The concept of "maximum sustainable yield" carries the notion confirmed by the definition in the 1996 Act of sustainability over time.
Given the high potential value of any significant orange roughy resource in Area 1, viewed against the experience with the South Island orange roughy fisheries, it is unsurprising that the Minister thought it wise to bring the species within the control of the quota management system by establishing an essentially nominal TACC. That would serve the dual purpose of protecting the resource by confining authorised fishing by quota holders within narrow limits while affording sufficient economic incentive for quota holders to perform some exploration of the potential of the resource. But it was reasonably to be expected by members of the industry like Messrs Smith and Barbarich, who had experienced both the practical operation of the legislation since 1986 and the difficulties of securing the data required to establish a substantial orange roughy TAC, that much effort would be required by way of exploration before MAF could be satisfied as to the MSY so that an increase in TACC and consequential issue of further significant quota could be achieved.
Such was, we are satisfied, the common expectation of the parties at the time of the agreement of 8 June 1994 and for the bulk of the period of Mr. Smith's subsequent trips on the Seamount Enterprise which concluded on 25 August 1996, during which period it caught almost 1m kgs of orange roughy from Area 1 as detailed in the Appendix.
The difficulty in the case is presented by an unforeseeable change in MAF policy which took effect from 1 October 1995 with a major increase of TACC and consequential ITQ made not as the end result of intense study of the resource and sustained catch histories over time under the authority of temporary special permits so as to establish the MSY, but as a prior stage in the exploratory process, under an extra statutory arrangement known as Adaptive Management Programme (AMP), without establishing the MSY. On 1 October 1995 the TACC for orange roughy in Area 1 was increased from 190 tonnes to 1190 tonnes, Antons receiving 663.157 tonnes representing some 66 percent of that increase. As the Judge put it:
The AMP made possible the issue of quota before fish stocks had been ascertained to the level of certainty which would otherwise be required before a TACC level was established or increased.
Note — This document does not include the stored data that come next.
Record t := mk {
  circuitBreakerConfig : CircuitBreakerConfig;
  rate_limit : RateLimitConfig;
  messageHandlers : gmap string Handler;
  circuitBreaker : gmap string CircuitBreakerState;
  rateLimiter : gmap string (list Z);
  (** the messages handed to a handler so far, oldest first *)
  dispatched : list AgentMessage
}.

Definition with_breakers (p : t) (cb : gmap string CircuitBreakerState) : t :=
  mk (circuitBreakerConfig p) (rate_limit p) (messageHandlers p) cb (rateLimiter p)
     (dispatched p).

Definition with_rateLimiter (p : t) (rl : gmap string (list Z)) : t :=
  mk (circuitBreakerConfig p) (rate_limit p) (messageHandlers p) (circuitBreaker p) rl
     (dispatched p).

Definition with_dispatched (p : t) (d : list AgentMessage) : t :=
  mk (circuitBreakerConfig p) (rate_limit p) (messageHandlers p) (circuitBreaker p)
     (rateLimiter p) d.

(** What a middleware or an endpoint does with the request. *)
Inductive Reply :=
  | Next
  | Respond (code : Z) (err : option string).

(** *** Circuit breaker *)

(** [initializeCircuitBreakerForAgent(agentName)] *)
Definition initializeCircuitBreakerForAgent (agentName : string) (p : t) : t :=
  if negb (enabled (circuitBreakerConfig p)) then p
  else with_breakers p (<[agentName := mkBreaker CLOSED 0 0 0]> (circuitBreaker p)).

(** The two branches of [updateCircuitBreaker] on the breaker object. *)
Definition recordSuccess (breaker : CircuitBreakerState) : CircuitBreakerState :=
  let success_count' := success_count breaker + 1 in
  if decide (state breaker = HALF_OPEN /\ success_count' >= 3)
  then mkBreaker CLOSED 0 (last_failure_time breaker) 0
  else mkBreaker (state breaker) 0 (last_failure_time breaker) success_count'.

Definition recordFailure (cfg : CircuitBreakerConfig) (now : Z)
  (breaker : CircuitBreakerState) : CircuitBreakerState :=
  let failures' := failures breaker + 1 in
  if decide (failures' >= failure_threshold cfg)
  then mkBreaker OPEN failures' now 0
  else mkBreaker (state breaker) failures' now 0.

(** [updateCircuitBreaker(agentName, success)] *)
Definition updateCircuitBreaker (agentName : string) (success : bool) (now : Z) (p : t)
  : t :=
  if negb (enabled (circuitBreakerConfig p)) then p
  else
    match circuitBreaker p !! agentName with
    | None => p
    | Some breaker =>
        let breaker' :=
          if success then recordSuccess breaker
          else recordFailure (circuitBreakerConfig p) now breaker in
        with_breakers p (<[agentName := breaker']> (circuitBreaker p))
    end.

(** [isCircuitBreakerOpen(agentName)] *)
Definition isCircuitBreakerOpen (agentName : string) (now : Z) (p : t) : bool * t :=
  if negb (enabled (circuitBreakerConfig p)) then (false, p)
  else
    match circuitBreaker p !! agentName with
    | None => (false, p)
    | Some breaker =>
        if decide (state breaker = OPEN) then
          if decide (now - last_failure_time breaker
                     > recovery_timeout (circuitBreakerConfig p))
          then
            (false,
             with_breakers p
               (<[agentName := mkBreaker HALF_OPEN (failures breaker)
                                 (last_failure_time breaker) 0]> (circuitBreaker p)))
          else (true, p)
        else (false, p)
    end.


(** A run of failure reports, one per time of [times], and a run of
    success reports. *)
Definition reportFailures (agentName : string) (times : list Z) (p : t) : t :=
  foldl (fun p now => updateCircuitBreaker agentName false now p) p times.

Definition reportSuccesses (agentName : string) (times : list Z) (p : t) : t :=
  foldl (fun p now => updateCircuitBreaker agentName true now p) p times.

(** *** Rate limiter *)

(** [rateLimitMiddleware(req, res, next)] for a request of [clientIp]. *)
Definition rateLimitMiddleware (clientIp : string) (now : Z) (p : t) : Reply * t :=
  let windowStart := now - time_window (rate_limit p) in
  let requests := default [] (rateLimiter p !! clientIp) in
  let requests := List.filter (fun time => (time >? windowStart)%Z) requests in
  if decide (Z.of_nat (length requests) >= max_requests (rate_limit p)) then
    (Respond 429 (Some "Rate limit exceeded"), p)
  else
    (Next, with_rateLimiter p (<[clientIp := requests ++ [now]]> (rateLimiter p))).

(** The middleware over a stream of requests, each with its client and
    its arrival time; the replies are paired with the clients. *)
Fixpoint serve (reqs : list (string * Z)) (p : t) : list (string * Reply) * t :=
  match reqs with
  | [] => ([], p)
  | (clientIp, now) :: rest =>
      let '(r, p') := rateLimitMiddleware clientIp now p in
      let '(rs, p'') := serve rest p' in
      ((clientIp, r) :: rs, p'')
  end.

(** What a stream holds for one client, in order. *)
Definition of_client {A} (clientIp : string) (l : list (string * A)) : list A :=
  (List.filter (fun x : string * A => bool_decide (x.1 = clientIp)) l).*2.

(** The earliest of the times [t0 :: ts]. *)
Definition oldest (t0 : Z) (ts : list Z) : Z := foldr Z.min t0 ts.

(** The timestamps stored for a client. *)
Definition stored (clientIp : string) (p : t) : list Z :=
  default [] (rateLimiter p !! clientIp).

(** The middleware over the requests of one client alone. *)
Definition serve_client (clientIp : string) (times : list Z) (p : t)
  : list (string * Reply) * t :=
  serve ((fun now => (clientIp, now)) <$> times) p.

(** Inside the window of length [time_window] that starts at [b]: the
    rate-limit settings are those of [p0], and the timestamps stored for the
    client are expired ones followed by [admitted], which lie in the
    window. *)
Definition inside (clientIp : string) (b : Z) (p0 : t) (admitted : list Z) (p : t)
  : Prop :=
  rate_limit p = rate_limit p0 /\
  exists expired,
    stored clientIp p = expired ++ admitted /\
    Forall (fun x => x <= b - time_window (rate_limit p0)) expired /\
    Forall (fun x => b <= x < b + time_window (rate_limit p0)) admitted.

(** *** Inbound messages *)

(** [!message[field]] for a string field and for the timestamp. *)
Definition missing_str (f : option string) : bool :=
  match f with
  | Some v => bool_decide (v = "")
  | None => true
  end.

Definition missing_num (f : option Z) : bool :=
  match f with
  | Some v => bool_decide (v = 0)
  | None => true
  end.

(** The first of the required fields, in the order of [requiredFields],
    that the message lacks. *)
Definition first_missing (message : AgentMessage) : option string :=
  if missing_str (from message) then Some "from"
  else if missing_str (to message) then Some "to"
  else if missing_str (type message) then Some "type"
  else if missing_str (action message) then Some "action"
  else if missing_num (timestamp message) then Some "timestamp"
  else if missing_str (message_id message) then Some "message_id"
  else None.

Definition MESSAGE_TYPES : list string := ["request"; "response"; "event"].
The Mercury-Colville box is the only area of ORH 1 to have proven fish stocks and to have been systematically exploited. In that sense, it may be the only recognised fishery, although to describe it as sustainable is questionable given the dramatic and continuing decline in catches.
The conventional system, employing special permits under s64(1)(a) without the issue of ITQ, had been continued by MAF up to and including its issue to Antons on 14 June 1995 of such a permit valid to 30 June 1995 authorising the taking of up to 200 tonnes of orange roughy within an area embracing the Mercury-Colville and neighbouring knolls, known as the Mercury Colville "box". That permit, like its predecessors, required Antons and Mr. Smith as its Master to co-operate fully with MAF fishery staff and to fish only when such staff were on board. They were to address the following objectives:
Description of the distribution of spawning orange roughy associated with the Mercury-Colville and neighbouring knolls and other features in the western Bay of Plenty.
To measure the relative abundance of orange roughy associated with such features.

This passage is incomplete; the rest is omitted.